Of all the entries below, only the lines from the one with "#[local] Instance agent_of_details" up to and including the one with "destruct (JS_SpawnJobSched_runs 64" are to be duplicated exactly.

Task input:
=== Section Start ===
(* ===== verification/JobRunUsage.v ===== *)
(** * From a script to the table of jobs

    The job scheduler sets the usage of a script that has run; the table of jobs takes
    the request without a trap to the job scheduler.  The second part is a job with
    three details. *)

From Stdlib Require Import Ascii String.
From S2P Require Import Prelude CTypes Heap SchedTypes SchedIface JobTime JobList JobSched CText Walk JobStart.
From S2P Require Import JobTable JobTableProofs JobTableTrap JobTableJobs JobTableChange JobTableDemo.
From S2P Require Import JobStartProps JobRun JobRunProps.
From stdpp Require Import list.
#[local] Open Scope Z_scope.

(** ** The requests *)
Section Usage.
Context `{!TableLib} {Hlaws : TrapLaws}.
Variables (lw tz : Z) (stack : list Z).
Hypothesis Hlw : lw = 32 \/ lw = 64.
Hypothesis Hstack : length stack = MAX_OID_LEN.

(** A variable that is set arrives as the request [v]: the library makes a variable of
    the text, and the agent finds column and index in its name. *)
Definition arrives (ev : event) (v : setvar) : Prop :=
  match ev with
  | SetVar nm type s => exists x, snmp_add_var nm type s = Some x /\ name x = vb_name v /\
      vtype v = ASN_INTEGER /\ vb_len v = lw / 8 /\ vb_integer v = val_integer x
  | _ => False
  end.

(** A request that gives a column of an active row its value, and sends no trap. *)
Definition recorded (i c x : Z) (v : setvar) : Prop :=
  forall e t r room, works e i room -> table_ok (container t) -> date_ends r ->
    (length (container t) <= room)%nat -> find_row i (container t) = Some r ->
    jobProcessMasterStatus r = RS_ACTIVE -> job_row r ->
    exists t', handle_set lw e [v] t = Ret (Some (0, t')) /\ get_request c i t' = Some (Long x) /\
      (forall d, d <> c -> d <> COLUMN_LASTUPDATED -> d <> COLUMN_CREATEDDATE ->
         get_request d i t' = get_request d i t) /\
      (forall d j, j <> i -> get_request d j t' = get_request d j t) /\ saved t' /\ jt_log t' = jt_log t.

Lemma usage_arrives i c x : usage c = true -> 0 <= i < 2 ^ 15 -> - 2 ^ 15 <= x < 2 ^ 15 ->
  (exists v, arrives (SetVar (column c ++ [i]) 105 (dec x)) v) /\
  forall v, arrives (SetVar (column c ++ [i]) 105 (dec x)) v -> recorded i c x v.
Proof using Hlaws Hlw.
  clear Hstack. intros Hu Hi Hx. destruct (add_long (column c ++ [i]) x) as (y & Hy & Hny & Hvy & _); [lia|]. split.
  - exists (MkSet c i ASN_INTEGER (lw / 8) [] (Some x)), y. by split_and!.
  - intros v (z & Hz & Hnz & Ht & Hl & Hint). rewrite Hy in Hz. injection Hz as <-. rewrite Hny in Hnz.
    unfold vb_name, column, jobProcessMasterTable_oid in Hnz. injection Hnz as Hc Hti. rewrite Hvy in Hint.
    assert (is_long c = true /\ is_string c = false) as [Hlong Hstr].
    { unfold usage in Hu. apply orb_true_iff in Hu as [->%Z.eqb_eq| ->%Z.eqb_eq]; done. }
    intros e t r room Hw Hok He Hroom Hfind Hact Hj.
    destruct (usage_set_is_silent lw e i [v] Hlw ltac:(lia)) with (t := t) (r := r) (room := room)
      as (t' & r' & Hset & Hrow & _ & Hval & Hoth & Hrows & Hsv & Hlog); try done.
    + apply Forall_singleton. split; [done|]. right. rewrite <- Hc. split; [done|]. split_and!; [done..|].
      exists x. split; [done|lia].
    + apply NoDup_singleton.
    + intros Hin%list_elem_of_singleton. rewrite <- Hc in Hin. by rewrite <- Hin in Hu.
    + exists v. split; [by left|]. by rewrite <- Hc.
    + exists t'. unfold get_request at 1 2. rewrite Hrow. cbn [mbind option_bind]. split_and!; [done| | |done..].
      * rewrite Hc, (Hval v) by by left. unfold value_of. rewrite <- Hc, Hstr, Hint. done.
      * intros d Hd Hd1 Hd2. unfold get_request. rewrite Hfind. cbn [mbind option_bind]. apply Hoth; [|done..].
        intros Hin%list_elem_of_singleton. congruence.
Qed.

(** C18: what a script uses is recorded, and nobody is told.  When a script of a job has
    run, the two variables the job scheduler sets arrive at the agent as requests, each
    of which is answered without an error on every table in which the row of the job is
    active and has the columns a job needs, when the agent has memory, a clock, a
    session and room on the disk: the column has the usage that was measured, as a
    short, the other columns and rows are as before (the dates apart), the file is
    saved, and no trap is sent that would make the job scheduler modify the job.
    Assumed of the job scheduler: the job has an id, a name and two dates that can be
    printed (without a finish time it crashes, job_without_finish_crashes), and an index
    below 32768; memory, a process number below 10000000, a script that is there and
    runs to its end while the agent answers with its usage, and room in the log, before
    it is to be sent, for the line of the script (long_names_overflow_log). *)
Theorem usage_reaches_table h mid st script s id nm cpu memory : ready tz (a_job s) id nm ->
  (line_max id nm < 10000)%nat -> nonzero script -> host_ok h cpu memory -> log_room (line_max id nm) s ->
  available h script = true ->
  let i := iJobMasIndex (a_job s) in
  exists s' e1 e2, JS_DoJobSched lw tz stack h (MkJobSched mid (kept script None) st) s = Ret s' /\
    events s' = events s ++ [Ran script; e1; e2] /\
    (exists v1, arrives e1 v1) /\ (forall v1, arrives e1 v1 -> recorded i COLUMN_CPUPERCENTUSAGE (I16 cpu) v1) /\
    (exists v2, arrives e2 v2) /\ (forall v2, arrives e2 v2 -> recorded i COLUMN_MEMORYPERCENTUSAGE (I16 memory) v2).
Proof using Hlaws Hlw Hstack.
  intros Hr Hmax Hnz Hh Hroom Hav i. pose proof (rd_index _ _ _ _ Hr) as Hi.
  pose proof (DoJobSched_acts lw tz stack Hlw Hstack h mid st script s id nm cpu memory Hr Hmax Hnz Hh Hroom) as Hdo.
  cbv zeta in Hdo. rewrite Hav in Hdo. cbn [negb andb] in Hdo. destruct Hdo as (s' & Hrun & Ha). pose proof (I16_range cpu) as Hc. pose proof (I16_range memory) as Hm.
  destruct (usage_arrives i COLUMN_CPUPERCENTUSAGE (I16 cpu)) as [C1 C2]; [done|done|lia|].
  destruct (usage_arrives i COLUMN_MEMORYPERCENTUSAGE (I16 memory)) as [M1 M2]; [done|done|lia|].
  eexists s', _, _. split; [exact Hrun|]. split; [exact (ac_events _ _ _ _ Ha)|]. by split_and!.
Qed.
End Usage.

(** ** A job with four details

    The second has no script, the third belongs to another job, the fourth to every
    job.  The wait for a script is interrupted once. *)
Definition date_2005 : list Z := [7; 213; 3; 1; 9; 45] ++ [0].
Definition job4 : stJobMaster :=
  MkJob 4 (Some ([75] ++ [0])) (Some ([78] ++ [0])) 1 (Some date_2005) (Some date_2005) 1109707680 0 0 1.
Definition usage_reply (c m : Z) : list (list Z) -> option reply := fun names =>
  Some (MkReply 0 0 2 (zip_with (fun n x => MkVariable n 8 [] (Some x)) [[1; 3]; [1; 3]] [c; m])).
Definition demo_host : host :=
  MkHost (fun s => negb (bool_decide (s = text_of "/none"))) 4711
    [MkRound (true, true) (usage_reply 1 2) Interrupted; MkRound (true, true) (usage_reply 25 3) Exited]
    true (true, true) true false.
Definition demo_action : action := MkAction job4 [] true (10, 0, 0, 1) [].
Definition demo_stack : list Z := replicate 128 0.

Definition details4 : list detail :=
  [MkDetail 1 [75] (text_of "/a") 1; MkDetail 2 [75] (text_of "/none") 1;
   MkDetail 3 [76] (text_of "/b") 1; MkDetail 4 [] (text_of "/c") 1].
Definition text_var (c : list Z) (i : Z) (s : list Z) : variable :=
  MkVariable (c ++ [i]) (Z.of_nat (length s)) s None.
Definition detail_page (d : detail) : list variable :=
  [text_var jobProcessDetailID_variables_oid (d_index d) (d_id d);
   text_var jobProcessDetailScriptFile_variables_oid (d_index d) (d_script d);
   number_var jobProcessDetailStatus_variables_oid (d_index d) (d_status d)].
#[local] Instance agent_of_details : Session :=
  agent_of MAX_REPETITIONS jobProcessDetail_columns (detail_page <$> details4)
    [text_var jobProcessDetailScriptFile_variables_oid 1 (text_of "/a")].
Definition demo_detail_call : detail_call := MkDetailCall true (true, true) demo_host.

Lemma job4_ready : ready 0 job4 [75] [78].
Proof.
  split; [done|by repeat constructor|done|by repeat constructor| | |cbn; lia|by exists 1];
    (eexists; vm_compute; reflexivity).
Qed.
Lemma demo_host_ok : host_ok demo_host 25 3.
Proof.
  assert (forall c m, answers (MkRound (true, true) (usage_reply c m) Exited) c m) as Ha.
  { intros c m names. eexists _, _, _, _. split; [done|]. split; [by split_and!; [..|apply (bool_decide_unpack _)|]|].
    split; [reflexivity|done]. }
  split; [vm_compute; split; done| |done..]. split; [done|]. cbn. split; [|split; [done|]].
  - exists 1, 2. intros names. exact (Ha 1 2 names).
  - exact (Ha 25 3).
Qed.
Lemma detail_page_shows d : shows_detail d (detail_page d).
Proof.
  do 3 eexists. split; [reflexivity|]. unfold is_octets, is_number. split_and!; try done; apply firstn_all.
Qed.

Lemma JS_SpawnJobSched_runs_witness : exists s',
  JS_SpawnJobSched 64 0 demo_stack 5 (fun _ => demo_detail_call) 1109670300 demo_action = Ret s' /\
  events s' =
    [Ran (text_of "/a"); SetVar (column 11 ++ [4]) 105 (text_of "25"); SetVar (column 12 ++ [4]) 105 (text_of "3");
     Ran (text_of "/c"); SetVar (column 11 ++ [4]) 105 (text_of "25"); SetVar (column 12 ++ [4]) 105 (text_of "3")].
Proof.
  destruct (JS_SpawnJobSched_runs 64 0 demo_stack ltac:(by right) eq_refl (fun _ => demo_detail_call)
    (fun _ => (25, 3)) (fun _ => conj eq_refl (conj eq_refl demo_host_ok)) [75] [78] ltac:(vm_compute; lia)
    details4 (detail_page <$> details4) 5 1109670300 demo_action) as (s' & Hrun & He & _).
  - repeat (constructor; [split; [by repeat constructor..|done|done]|]). constructor.
  - apply Forall2_fmap_r, Forall_Forall2_diag, Forall_true. apply detail_page_shows.
  - apply agent_serves; [done|]. intros n Hn. change (length (detail_page <$> details4)) with 4%nat in Hn.
    do 5 (destruct n as [|n]; [(by left) || (right; by split; vm_compute)|]). lia.
  - simpl. lia.
  - apply job4_ready.
  - by vm_compute.
  - by vm_compute.
  - exists s'. split; [exact Hrun|]. rewrite He. vm_compute. reflexivity.
Defined.

#[local] Existing Instances demo_lib demo_laws.
Lemma recorded_in_table c x v : recorded 64 4 c x v -> exists t,
  handle_set 64 good_env [v] (table_of 4) = Ret (Some (0, t)) /\
  get_request c 4 t = Some (Long x) /\ jt_log t = [].
Proof.
  intros Hrec. destruct (Hrec good_env (table_of 4) (job_in 4) 100%nat) as (t & Hset & Hget & _ & _ & _ & Hlog).
  - apply good_works.
  - by apply job_in_table.
  - by vm_compute.
  - vm_compute. lia.
  - apply find_job.
  - done.
  - apply job_in_job.
  - exists t. by split_and!.
Qed.

Lemma usage_reaches_table_witness : exists s' e1 e2,
  JS_DoJobSched 64 0 demo_stack demo_host (MkJobSched None (kept (text_of "/a") None) 1) demo_action = Ret s' /\
  events s' = [Ran (text_of "/a"); e1; e2] /\
  (exists v1 t1, arrives 64 e1 v1 /\ handle_set 64 good_env [v1] (table_of 4) = Ret (Some (0, t1)) /\
     get_request COLUMN_CPUPERCENTUSAGE 4 t1 = Some (Long 25) /\ jt_log t1 = []) /\
  (exists v2 t2, arrives 64 e2 v2 /\ handle_set 64 good_env [v2] (table_of 4) = Ret (Some (0, t2)) /\
     get_request COLUMN_MEMORYPERCENTUSAGE 4 t2 = Some (Long 3) /\ jt_log t2 = []).
Proof.
  destruct (usage_reaches_table 64 0 demo_stack ltac:(by right) eq_refl demo_host None 1 (text_of "/a")
    demo_action [75] [78] 25 3) as (s' & e1 & e2 & Hrun & He & (v1 & A1) & R1 & (v2 & A2) & R2).
  - apply job4_ready.
  - vm_compute. lia.
  - by repeat constructor.
  - apply demo_host_ok.
  - by vm_compute.
  - by vm_compute.
  - exists s', e1, e2. split; [exact Hrun|]. split; [exact He|].
    destruct (recorded_in_table _ _ _ (R1 v1 A1)) as (t1 & T1), (recorded_in_table _ _ _ (R2 v2 A2)) as (t2 & T2).
    split; [exists v1, t1; exact (conj A1 T1)|exists v2, t2; exact (conj A2 T2)].
Defined.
=== Section End ===
Result below:
#[local] Instance agent_of_details : Session :=
  agent_of MAX_REPETITIONS jobProcessDetail_columns (detail_page <$> details4)
    [text_var jobProcessDetailScriptFile_variables_oid 1 (text_of "/a")].
Definition demo_detail_call : detail_call := MkDetailCall true (true, true) demo_host.

Lemma job4_ready : ready 0 job4 [75] [78].
Proof.
  split; [done|by repeat constructor|done|by repeat constructor| | |cbn; lia|by exists 1];
    (eexists; vm_compute; reflexivity).
Qed.
Lemma demo_host_ok : host_ok demo_host 25 3.
Proof.
  assert (forall c m, answers (MkRound (true, true) (usage_reply c m) Exited) c m) as Ha.
  { intros c m names. eexists _, _, _, _. split; [done|]. split; [by split_and!; [..|apply (bool_decide_unpack _)|]|].
    split; [reflexivity|done]. }
  split; [vm_compute; split; done| |done..]. split; [done|]. cbn. split; [|split; [done|]].
  - exists 1, 2. intros names. exact (Ha 1 2 names).
  - exact (Ha 25 3).
Qed.
Lemma detail_page_shows d : shows_detail d (detail_page d).
Proof.
  do 3 eexists. split; [reflexivity|]. unfold is_octets, is_number. split_and!; try done; apply firstn_all.
Qed.

Lemma JS_SpawnJobSched_runs_witness : exists s',
  JS_SpawnJobSched 64 0 demo_stack 5 (fun _ => demo_detail_call) 1109670300 demo_action = Ret s' /\
  events s' =
    [Ran (text_of "/a"); SetVar (column 11 ++ [4]) 105 (text_of "25"); SetVar (column 12 ++ [4]) 105 (text_of "3");
     Ran (text_of "/c"); SetVar (column 11 ++ [4]) 105 (text_of "25"); SetVar (column 12 ++ [4]) 105 (text_of "3")].
Proof.
  destruct (JS_SpawnJobSched_runs 64 0 demo_stack ltac:(by right) eq_refl (fun _ => demo_detail_call)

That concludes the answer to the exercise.